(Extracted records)
#####

(** ** The mutex is given back *)
Lemma out_releases s : exclusive s -> out_holds (out s) = true ->
  exists n s', (n <= 3)%nat /\ run (replicate n Step_out) s = Some s' /\ mx s' = None.
Proof.
  destruct s as [ip port m o i f n]. intros _ Ho. cbn in Ho. destruct o; try done.
  - exists 3%nat. eexists. split; [lia|]. by split.
  - exists 2%nat. eexists. split; [lia|]. by split.
  - exists 1%nat. eexists. split; [lia|]. by split.
Qed.

Lemma in_releases s : exclusive s -> in_holds (inp s) = true ->
  exists n s', (n <= 3)%nat /\ run (replicate n Step_in) s = Some s' /\ mx s' = None.
Proof.
  destruct s as [ip port m o i f n]. intros _ Hi. cbn in Hi. destruct i; try done.
  - exists 3%nat. eexists. split; [lia|]. by split.
  - exists 2%nat. eexists. split; [lia|]. by split.
  - exists 1%nat. eexists. split; [lia|]. by split.
Qed.

(** * Properties *)

(** C37: however the two threads interleave, every datagram towards the network
    goes to an address and port that one datagram came from together, the latest
    one at some moment (or to none, before the first): the mutex keeps the two
    strings from being mixed. *)
Theorem no_mixed_address es s b ip port :
  run es initial = Some s -> (b, (ip, port)) ∈ network s ->
  exists l, l `prefix_of` addresses es /\ (ip, port) = latest l.
Proof.
  intros (_ & _ & Hn)%run_trace%trace_addressed Hin. rewrite Forall_forall in Hn. by apply (Hn _ Hin).
Qed.

(** C38: however the two threads interleave, the bytes written to the pipe are
    those of the datagrams received, in order, all of them whenever the thread
    waits for the next; the datagrams sent are the chunks read, in order, and
    all of them when no send failed and the thread waits for the next. *)
Theorem streams_relayed es s :
  run es initial = Some s ->
  (fifo s `prefix_of` bytes_of es) /\ (out s = O_rcvfrom -> fifo s = bytes_of es)
  /\ ((fst <$> network s) `sublist_of` chunks es)
  /\ (inp s = I_read -> (Sndto true ∉ es) -> (fst <$> network s) = chunks es).
Proof.
  intros Ht%run_trace. pose proof (trace_relayed _ _ Ht) as Hr.
  destruct (trace_delivered _ _ Ht) as (l & El & Hs & Hn).
  split; [by apply relayed_prefix|]. split.
  { intros Ho. unfold relayed in Hr. rewrite Ho in Hr. cbn in Hr. by rewrite app_nil_r in Hr. }
  rewrite El. split; [by apply sublist_inserts_r|]. intros Hi Hno. rewrite Hi. cbn. rewrite app_nil_r. auto.
Qed.

(** Also: no deadlock: in every reachable state at most one thread holds the mutex,
    and at most three steps of the holder, none of which can block, free it. *)
Theorem mutex_released es s :
  run es initial = Some s ->
  (mx s = None <-> out_holds (out s) = false /\ in_holds (inp s) = false)
  /\ (mx s <> None -> exists n s' e, (n <= 3)%nat /\ (e = Step_out \/ e = Step_in)
       /\ run (replicate n e) s = Some s' /\ mx s' = None).
Proof.
  intros Ht%run_trace. pose proof (trace_exclusive _ _ Ht) as He. pose proof He as [Hx Hm]. rewrite Hm.
  destruct (out_holds (out s)) eqn:Eo; [|destruct (in_holds (inp s)) eqn:Ei]; (split; [by split; [|intros []]|]);
    intros Hne; [..|done].
  - destruct (out_releases s He Eo) as (n & s' & Hl & E & Es). by exists n, s', Step_out; auto.
  - destruct (in_releases s He Ei) as (n & s' & Hl & E & Es). by exists n, s', Step_in; auto.
Qed.

(** ** Witnesses *)

(** Two clients; the reply read in between goes to the first. *)
Definition talk : list event :=
  [Rcvfrom [1; 2; 3] [10] [49]; Step_out; Read (Some [7; 8]); Step_out; Step_out; Step_out; Step_in;
   Write 2; Step_in; Step_in; Write 1; Rcvfrom [4] [11] [50]; Step_in; Step_out; Sndto false; Step_out].

Definition talked : bridge :=
  Bridge [11] [49] (Some OutThread) (O_port [4] [11] [50]) I_read [1; 2; 3] [([7; 8], ([10], [49]))].

Lemma no_mixed_address_witness :
  exists l, l `prefix_of` addresses talk /\ ([10], [49]) = latest l.
Proof.
  apply (no_mixed_address talk talked [7; 8]); [reflexivity|]. by left.
Defined.

Lemma streams_relayed_witness :
  (fifo talked `prefix_of` bytes_of talk) /\ (out talked = O_rcvfrom -> fifo talked = bytes_of talk)
  /\ ((fst <$> network talked) `sublist_of` chunks talk)
  /\ (inp talked = I_read -> (Sndto true ∉ talk) -> (fst <$> network talked) = chunks talk).
Proof. apply streams_relayed. reflexivity. Defined.

Lemma mutex_released_witness :
  (mx talked = None <-> out_holds (out talked) = false /\ in_holds (inp talked) = false)
  /\ (mx talked <> None -> exists n s' e, (n <= 3)%nat /\ (e = Step_out \/ e = Step_in)
       /\ run (replicate n e) talked = Some s' /\ mx s' = None).
Proof. apply (mutex_released talk). reflexivity. Defined.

#####

__Task prompt__.
Search the records for the string "every" and, wherever a line contains it, please copy that line.

__Task result__.
(** C37: however the two threads interleave, every datagram towards the network
(** Also: no deadlock: in every reachable state at most one thread holds the mutex,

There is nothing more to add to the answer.